Village in Lincolnshire, England

Halton Holegate is a small village in the East Lindsey district of Lincolnshire, England. It is situated 1 mi east from Spilsby.

==History==
The village Anglican church is Grade II* listed and dedicated to St Andrew. Originating from the 14th century with later additions, it is chiefly Perpendicular in style, except for the tower and the east end which were rebuilt in 1866 by James Fowler.

===1977 Vulcan crash===
Avro Vulcan 'XM600' crashed at 3.50pm on 17 January 1977, from RAF Waddington 101 Sqn Five aircrew parachuted, who were taken to the Pilgrim Hospital in Boston, then to RAF Hospital Nocton Hall.
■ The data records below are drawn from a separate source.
(** [deallocateResource] submits one command, the unref of the id, and answers
    its status. *)
Lemma deallocateResource_asks {T} `{Transport T} id (w : world T) :
  let '(r, t) := submit_cmd (CmdUnref (hdr_of VIRTIO_GPU_CMD_RESOURCE_UNREF) id 0) 24 (w_tr w) in
  (deallocateResource id w).1 = r.1 /\ w_tr (deallocateResource id w).2 = t.
Proof.
  unfold deallocateResource, bind, submit, ret. cbn [w_tr lock_resources upd_gpu modify].
  cbn -[submit_cmd hdr_of]. destruct (submit_cmd _ 24 (w_tr w)) as [[r resp] t]. cbn -[index_of].
  destruct (is_success r); [|done]. cbn -[index_of].
  destruct (index_of _ (g_pool (w_gpu w))) as [i|]; cbn; [|done]. destruct (g_pool (w_gpu w) !! i) as [s|]; cbn; [|done].
  by destruct (r_backing_memory s).
Qed.

(** C8: [deallocateResource] always asks the host: it submits exactly one
    command, the unref of the id, and answers its status. When the host agrees,
    the id is no longer found and the host no longer has it; otherwise nothing
    changes; no other id is affected. The pool is sound before, and the host is any
    that executes what it acknowledges. *)
Theorem deallocateResource_correct T `{Host T} id (w : world T) :
  pool_sound w ->
  let '(r, w') := deallocateResource id w in
  (let '(a, t) := submit_cmd (CmdUnref (hdr_of VIRTIO_GPU_CMD_RESOURCE_UNREF) id 0) 24 (w_tr w) in
   r = a.1 /\ w_tr w' = t) /\
  (r = kIOReturnSuccess ->
     findResource id (g_pool (w_gpu w')) = None /\ id ∉ host_ids (w_tr w')) /\
  (r <> kIOReturnSuccess -> rv w' = rv w) /\
  (forall id', id' <> id ->
     findResource id' (g_pool (w_gpu w')) = findResource id' (g_pool (w_gpu w))).
Proof.
  intros Hs. pose proof (deallocateResource_outcome id (rv w) w eq_refl) as Ho.
  pose proof (deallocateResource_asks id w) as Hq.
  destruct (deallocateResource id w) as [r w']. cbn [fst snd] in Ho, Hq.
  split_and!; [exact Hq| | |].
  - intros ->. exact (untracked_destroyed id (rv w) (rv w') Hs Ho).
  - by destruct Ho.
  - intros id' Hne. by apply (destroy_outcome_other id (rv w) r (rv w') id' Hs Ho).
Qed.

Lemma lock_safe_keeps {T} {A} (m : M (world T) A) :
  keeps (fun w => locks (w_gpu w)) m -> lock_safe m.
Proof. intros Hm. by apply hoare_keeps_locks. Qed.

Lemma probeResourceTracking_locks {T} `{Transport T} : lock_safe (T := T) probeResourceTracking.
Proof.
  unfold probeResourceTracking.
  apply lock_safe_bind; [apply createResource2D_locks|intros r1].
  goal_case; [lock_tac|].
  apply lock_safe_bind; [apply createResource2D_locks|intros r2].
  goal_case; (apply lock_safe_bind; [apply deallocateResource_locks|intros r3]); lock_tac.
Qed.

Lemma do_op_locks {T} `{Transport T} o : lock_safe (T := T) (do_op o).
Proof.
  destruct o; cbn [do_op]; (apply lock_safe_bind; [|intros ?; by apply lock_safe_keeps, keeps_ret]).
  - apply createResource2D_locks.
  - apply createResource3D_locks.
  - unfold allocateResource3D, next_resource_id.
    apply lock_safe_bind; [apply lock_safe_keeps; keeps_tac|intros ?].
    apply lock_safe_bind; [apply createResource3D_locks|intros ?]. by apply lock_safe_keeps, keeps_ret.
  - apply lock_safe_keeps. keeps_tac.
  - apply deallocateResource_locks.
  - apply probeResourceTracking_locks.
Qed.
Lindsey Fire Brigade attended from Skegness, Alford, Horncastle.
- Pilot - 30 year old Robert Aspinall
- Co-pilot - 27 year old Neil Ryder of Welton, Lincolnshire
- Navigator - 26 year old John Critchley of Lincoln
- Navigator - 45 year old John Clark of Lincoln
- Air Electronics Officer - 45 year old Vernon Prior of Waddington

==Geography==
The village also has a public house.

==Governance==
An electoral ward in the same name exists. This ward stretches south west to East Kirkby with a total population taken at the 2011 census of 2,495.